*Problem description:*
Repeat exactly the lines of the entries below from the one with "(k & Hk)%list_elem_of_lookup." through the one with "[groups]. *)", both ends included, and nothing else.

*Source data:*
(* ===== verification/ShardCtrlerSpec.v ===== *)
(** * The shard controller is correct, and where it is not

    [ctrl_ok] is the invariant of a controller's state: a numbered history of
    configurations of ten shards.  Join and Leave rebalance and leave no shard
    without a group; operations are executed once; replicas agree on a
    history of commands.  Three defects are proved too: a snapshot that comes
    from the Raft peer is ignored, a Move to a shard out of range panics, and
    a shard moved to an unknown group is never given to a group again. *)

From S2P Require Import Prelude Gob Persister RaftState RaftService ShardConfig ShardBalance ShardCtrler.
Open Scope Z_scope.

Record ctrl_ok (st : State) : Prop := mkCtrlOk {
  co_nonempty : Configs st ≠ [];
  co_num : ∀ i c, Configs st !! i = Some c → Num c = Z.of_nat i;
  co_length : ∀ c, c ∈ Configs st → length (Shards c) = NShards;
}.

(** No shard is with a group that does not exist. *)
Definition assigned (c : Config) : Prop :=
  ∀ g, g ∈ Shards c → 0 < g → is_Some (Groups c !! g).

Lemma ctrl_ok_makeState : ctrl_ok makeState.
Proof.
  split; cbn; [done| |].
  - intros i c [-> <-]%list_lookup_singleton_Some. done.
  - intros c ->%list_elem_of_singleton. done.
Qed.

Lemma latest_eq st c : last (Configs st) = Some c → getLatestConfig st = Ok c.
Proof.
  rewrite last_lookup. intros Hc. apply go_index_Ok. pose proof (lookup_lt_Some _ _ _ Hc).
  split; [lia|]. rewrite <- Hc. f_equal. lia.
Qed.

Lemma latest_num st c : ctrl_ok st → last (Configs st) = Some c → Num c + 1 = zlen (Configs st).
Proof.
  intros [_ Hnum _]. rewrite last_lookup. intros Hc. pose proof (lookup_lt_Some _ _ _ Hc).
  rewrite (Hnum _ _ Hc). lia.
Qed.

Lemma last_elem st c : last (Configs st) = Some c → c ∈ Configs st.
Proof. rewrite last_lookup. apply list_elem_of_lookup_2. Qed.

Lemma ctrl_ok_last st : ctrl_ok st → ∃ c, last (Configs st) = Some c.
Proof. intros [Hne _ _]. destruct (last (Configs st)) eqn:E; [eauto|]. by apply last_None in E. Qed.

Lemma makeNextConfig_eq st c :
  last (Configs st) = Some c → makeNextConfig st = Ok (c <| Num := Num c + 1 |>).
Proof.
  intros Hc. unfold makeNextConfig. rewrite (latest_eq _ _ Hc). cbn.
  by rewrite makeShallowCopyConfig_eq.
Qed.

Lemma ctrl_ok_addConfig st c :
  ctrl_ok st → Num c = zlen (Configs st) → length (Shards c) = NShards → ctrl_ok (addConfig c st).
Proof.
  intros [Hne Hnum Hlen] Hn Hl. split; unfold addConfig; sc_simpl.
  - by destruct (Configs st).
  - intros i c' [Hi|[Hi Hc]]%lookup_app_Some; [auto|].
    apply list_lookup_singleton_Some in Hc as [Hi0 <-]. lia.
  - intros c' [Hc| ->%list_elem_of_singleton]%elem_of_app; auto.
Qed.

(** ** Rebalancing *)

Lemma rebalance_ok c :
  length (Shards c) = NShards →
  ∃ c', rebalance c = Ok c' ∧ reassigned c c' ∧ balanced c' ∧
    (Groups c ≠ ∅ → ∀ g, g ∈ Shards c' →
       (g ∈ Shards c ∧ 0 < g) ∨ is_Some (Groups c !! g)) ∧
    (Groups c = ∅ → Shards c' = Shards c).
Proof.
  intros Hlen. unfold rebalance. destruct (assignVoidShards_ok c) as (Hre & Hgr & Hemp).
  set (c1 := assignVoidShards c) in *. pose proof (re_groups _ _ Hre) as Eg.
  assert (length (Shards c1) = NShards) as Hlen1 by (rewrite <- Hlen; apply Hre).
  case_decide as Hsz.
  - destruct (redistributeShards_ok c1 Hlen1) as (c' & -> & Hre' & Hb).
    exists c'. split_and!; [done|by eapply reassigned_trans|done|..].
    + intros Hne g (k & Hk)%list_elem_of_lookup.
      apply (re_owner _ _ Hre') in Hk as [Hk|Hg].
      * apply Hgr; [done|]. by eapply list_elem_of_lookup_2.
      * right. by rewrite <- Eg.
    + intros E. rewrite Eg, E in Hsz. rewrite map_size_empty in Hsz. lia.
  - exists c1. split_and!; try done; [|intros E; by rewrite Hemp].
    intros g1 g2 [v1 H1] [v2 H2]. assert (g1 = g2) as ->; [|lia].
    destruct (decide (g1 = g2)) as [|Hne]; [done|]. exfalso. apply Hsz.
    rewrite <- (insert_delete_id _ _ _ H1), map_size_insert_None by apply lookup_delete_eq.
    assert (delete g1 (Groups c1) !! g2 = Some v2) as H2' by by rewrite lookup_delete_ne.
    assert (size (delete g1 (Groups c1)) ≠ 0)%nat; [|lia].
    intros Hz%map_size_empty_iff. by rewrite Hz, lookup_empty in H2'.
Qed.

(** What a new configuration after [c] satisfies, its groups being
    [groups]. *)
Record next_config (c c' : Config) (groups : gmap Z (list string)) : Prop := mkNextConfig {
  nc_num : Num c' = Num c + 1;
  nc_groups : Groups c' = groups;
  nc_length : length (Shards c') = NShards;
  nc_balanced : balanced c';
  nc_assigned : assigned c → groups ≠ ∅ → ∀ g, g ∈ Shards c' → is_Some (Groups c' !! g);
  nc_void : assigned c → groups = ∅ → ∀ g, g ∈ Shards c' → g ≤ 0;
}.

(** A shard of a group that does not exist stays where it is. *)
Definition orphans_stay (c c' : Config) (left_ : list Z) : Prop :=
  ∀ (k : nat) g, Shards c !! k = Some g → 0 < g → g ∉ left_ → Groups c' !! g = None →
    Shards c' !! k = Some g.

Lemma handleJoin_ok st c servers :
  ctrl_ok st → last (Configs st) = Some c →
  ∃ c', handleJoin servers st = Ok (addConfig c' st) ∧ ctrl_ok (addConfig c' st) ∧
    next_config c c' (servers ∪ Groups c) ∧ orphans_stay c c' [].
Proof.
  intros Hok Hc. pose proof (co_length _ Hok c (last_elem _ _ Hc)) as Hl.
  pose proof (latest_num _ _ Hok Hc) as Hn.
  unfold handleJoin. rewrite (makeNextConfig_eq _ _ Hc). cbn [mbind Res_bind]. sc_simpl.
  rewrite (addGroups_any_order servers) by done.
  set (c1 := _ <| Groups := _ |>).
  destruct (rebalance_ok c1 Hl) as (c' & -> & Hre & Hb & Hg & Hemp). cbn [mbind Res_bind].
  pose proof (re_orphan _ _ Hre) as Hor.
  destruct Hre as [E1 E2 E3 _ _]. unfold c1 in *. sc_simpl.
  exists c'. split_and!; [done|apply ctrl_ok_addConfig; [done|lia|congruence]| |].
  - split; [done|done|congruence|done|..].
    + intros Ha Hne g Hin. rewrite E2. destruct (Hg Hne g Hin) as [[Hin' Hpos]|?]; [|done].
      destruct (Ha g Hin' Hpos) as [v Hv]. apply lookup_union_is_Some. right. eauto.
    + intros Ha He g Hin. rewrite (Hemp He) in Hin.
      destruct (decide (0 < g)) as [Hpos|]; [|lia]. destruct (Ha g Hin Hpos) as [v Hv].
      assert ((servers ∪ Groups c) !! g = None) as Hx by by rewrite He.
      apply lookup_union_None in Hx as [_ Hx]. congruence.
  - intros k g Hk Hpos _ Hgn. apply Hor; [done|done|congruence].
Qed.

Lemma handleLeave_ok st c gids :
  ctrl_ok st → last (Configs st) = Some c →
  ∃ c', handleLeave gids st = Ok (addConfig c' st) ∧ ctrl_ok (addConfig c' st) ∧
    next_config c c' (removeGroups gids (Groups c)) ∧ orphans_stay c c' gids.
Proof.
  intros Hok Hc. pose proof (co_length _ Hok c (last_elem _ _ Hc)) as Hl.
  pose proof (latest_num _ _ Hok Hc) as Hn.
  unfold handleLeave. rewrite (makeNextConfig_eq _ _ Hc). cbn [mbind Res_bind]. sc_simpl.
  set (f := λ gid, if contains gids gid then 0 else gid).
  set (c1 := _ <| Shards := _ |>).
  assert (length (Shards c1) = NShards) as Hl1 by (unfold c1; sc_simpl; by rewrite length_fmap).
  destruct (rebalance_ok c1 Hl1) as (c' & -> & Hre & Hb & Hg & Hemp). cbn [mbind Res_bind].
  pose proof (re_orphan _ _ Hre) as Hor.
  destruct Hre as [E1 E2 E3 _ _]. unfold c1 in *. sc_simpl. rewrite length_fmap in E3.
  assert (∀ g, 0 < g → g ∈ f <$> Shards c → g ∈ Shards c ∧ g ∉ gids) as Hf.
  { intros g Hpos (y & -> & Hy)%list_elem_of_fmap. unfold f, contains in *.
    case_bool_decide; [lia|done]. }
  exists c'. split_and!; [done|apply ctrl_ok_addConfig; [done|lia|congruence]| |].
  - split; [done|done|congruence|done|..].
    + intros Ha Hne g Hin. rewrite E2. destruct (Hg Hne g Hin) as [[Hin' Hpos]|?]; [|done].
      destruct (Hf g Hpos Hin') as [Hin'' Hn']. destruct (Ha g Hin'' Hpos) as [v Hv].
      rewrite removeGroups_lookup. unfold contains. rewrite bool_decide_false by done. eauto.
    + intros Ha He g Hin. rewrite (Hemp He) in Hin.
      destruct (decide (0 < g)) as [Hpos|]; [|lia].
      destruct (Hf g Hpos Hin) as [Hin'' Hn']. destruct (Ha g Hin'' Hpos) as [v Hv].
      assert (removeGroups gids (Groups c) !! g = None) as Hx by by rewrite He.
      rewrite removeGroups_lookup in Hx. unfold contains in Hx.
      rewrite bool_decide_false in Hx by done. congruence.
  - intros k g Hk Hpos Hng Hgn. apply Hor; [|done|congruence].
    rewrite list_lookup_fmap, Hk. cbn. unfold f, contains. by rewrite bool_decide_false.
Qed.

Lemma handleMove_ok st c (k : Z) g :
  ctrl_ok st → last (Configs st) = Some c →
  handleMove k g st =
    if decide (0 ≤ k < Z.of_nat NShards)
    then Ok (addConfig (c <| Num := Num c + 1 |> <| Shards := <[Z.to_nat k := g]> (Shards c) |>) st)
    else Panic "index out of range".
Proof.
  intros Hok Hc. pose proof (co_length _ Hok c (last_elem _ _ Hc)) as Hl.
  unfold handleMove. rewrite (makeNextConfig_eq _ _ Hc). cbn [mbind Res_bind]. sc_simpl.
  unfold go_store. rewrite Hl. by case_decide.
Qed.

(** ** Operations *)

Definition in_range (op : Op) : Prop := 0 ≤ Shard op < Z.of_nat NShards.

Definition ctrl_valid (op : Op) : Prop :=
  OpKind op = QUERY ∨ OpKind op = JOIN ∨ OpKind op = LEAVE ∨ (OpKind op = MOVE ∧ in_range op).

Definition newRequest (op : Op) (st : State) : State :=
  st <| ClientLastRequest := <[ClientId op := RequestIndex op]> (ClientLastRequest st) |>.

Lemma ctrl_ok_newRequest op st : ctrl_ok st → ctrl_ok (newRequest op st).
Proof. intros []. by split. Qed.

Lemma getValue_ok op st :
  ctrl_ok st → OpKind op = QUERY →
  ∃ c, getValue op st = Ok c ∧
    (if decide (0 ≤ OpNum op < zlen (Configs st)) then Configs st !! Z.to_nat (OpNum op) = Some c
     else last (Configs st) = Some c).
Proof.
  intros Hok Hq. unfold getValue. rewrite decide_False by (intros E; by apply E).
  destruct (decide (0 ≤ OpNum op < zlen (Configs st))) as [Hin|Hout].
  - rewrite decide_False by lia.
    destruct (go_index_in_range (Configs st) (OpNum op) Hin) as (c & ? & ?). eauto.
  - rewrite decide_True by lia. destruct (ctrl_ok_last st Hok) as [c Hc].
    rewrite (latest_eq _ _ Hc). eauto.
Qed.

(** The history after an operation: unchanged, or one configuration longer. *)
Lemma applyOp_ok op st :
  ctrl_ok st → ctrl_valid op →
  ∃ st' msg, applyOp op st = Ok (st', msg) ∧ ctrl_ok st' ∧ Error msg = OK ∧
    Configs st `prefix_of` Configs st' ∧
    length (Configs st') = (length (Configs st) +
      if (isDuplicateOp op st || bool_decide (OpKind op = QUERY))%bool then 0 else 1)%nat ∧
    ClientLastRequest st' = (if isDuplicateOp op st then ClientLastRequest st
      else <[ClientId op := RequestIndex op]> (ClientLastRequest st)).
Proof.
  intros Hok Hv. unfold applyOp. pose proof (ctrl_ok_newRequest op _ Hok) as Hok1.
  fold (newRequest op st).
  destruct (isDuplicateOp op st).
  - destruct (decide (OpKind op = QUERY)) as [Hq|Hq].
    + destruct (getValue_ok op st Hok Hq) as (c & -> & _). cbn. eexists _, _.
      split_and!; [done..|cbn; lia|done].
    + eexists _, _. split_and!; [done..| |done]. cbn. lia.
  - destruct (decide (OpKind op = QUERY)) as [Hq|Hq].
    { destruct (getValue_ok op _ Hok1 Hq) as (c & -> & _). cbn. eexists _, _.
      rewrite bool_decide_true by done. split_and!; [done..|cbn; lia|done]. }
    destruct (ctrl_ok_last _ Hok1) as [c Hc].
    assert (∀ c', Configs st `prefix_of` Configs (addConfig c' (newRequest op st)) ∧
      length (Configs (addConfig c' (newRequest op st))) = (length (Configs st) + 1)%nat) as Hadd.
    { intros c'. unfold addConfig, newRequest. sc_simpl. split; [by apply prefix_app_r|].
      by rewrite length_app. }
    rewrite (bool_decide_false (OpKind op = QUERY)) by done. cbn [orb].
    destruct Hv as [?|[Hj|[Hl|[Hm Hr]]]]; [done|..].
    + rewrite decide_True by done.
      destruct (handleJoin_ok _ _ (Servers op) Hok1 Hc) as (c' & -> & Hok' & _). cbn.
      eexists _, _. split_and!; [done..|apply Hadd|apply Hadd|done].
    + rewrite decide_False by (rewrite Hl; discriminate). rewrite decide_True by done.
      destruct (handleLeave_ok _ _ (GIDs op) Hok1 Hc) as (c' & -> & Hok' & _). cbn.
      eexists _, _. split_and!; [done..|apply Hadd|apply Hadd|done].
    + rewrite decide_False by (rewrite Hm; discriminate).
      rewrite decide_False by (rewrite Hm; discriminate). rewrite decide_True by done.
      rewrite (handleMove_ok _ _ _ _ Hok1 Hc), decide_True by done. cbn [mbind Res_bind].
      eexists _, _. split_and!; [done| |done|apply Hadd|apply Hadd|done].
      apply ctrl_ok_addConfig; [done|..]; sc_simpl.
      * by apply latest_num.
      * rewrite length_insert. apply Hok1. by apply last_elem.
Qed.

*Finished task:*
    + intros Hne g (k & Hk)%list_elem_of_lookup.
      apply (re_owner _ _ Hre') in Hk as [Hk|Hg].
      * apply Hgr; [done|]. by eapply list_elem_of_lookup_2.
      * right. by rewrite <- Eg.
    + intros E. rewrite Eg, E in Hsz. rewrite map_size_empty in Hsz. lia.
  - exists c1. split_and!; try done; [|intros E; by rewrite Hemp].
    intros g1 g2 [v1 H1] [v2 H2]. assert (g1 = g2) as ->; [|lia].
    destruct (decide (g1 = g2)) as [|Hne]; [done|]. exfalso. apply Hsz.
    rewrite <- (insert_delete_id _ _ _ H1), map_size_insert_None by apply lookup_delete_eq.
    assert (delete g1 (Groups c1) !! g2 = Some v2) as H2' by by rewrite lookup_delete_ne.
    assert (size (delete g1 (Groups c1)) ≠ 0)%nat; [|lia].
    intros Hz%map_size_empty_iff. by rewrite Hz, lookup_empty in H2'.
Qed.

(** What a new configuration after [c] satisfies, its groups being
    [groups]. *)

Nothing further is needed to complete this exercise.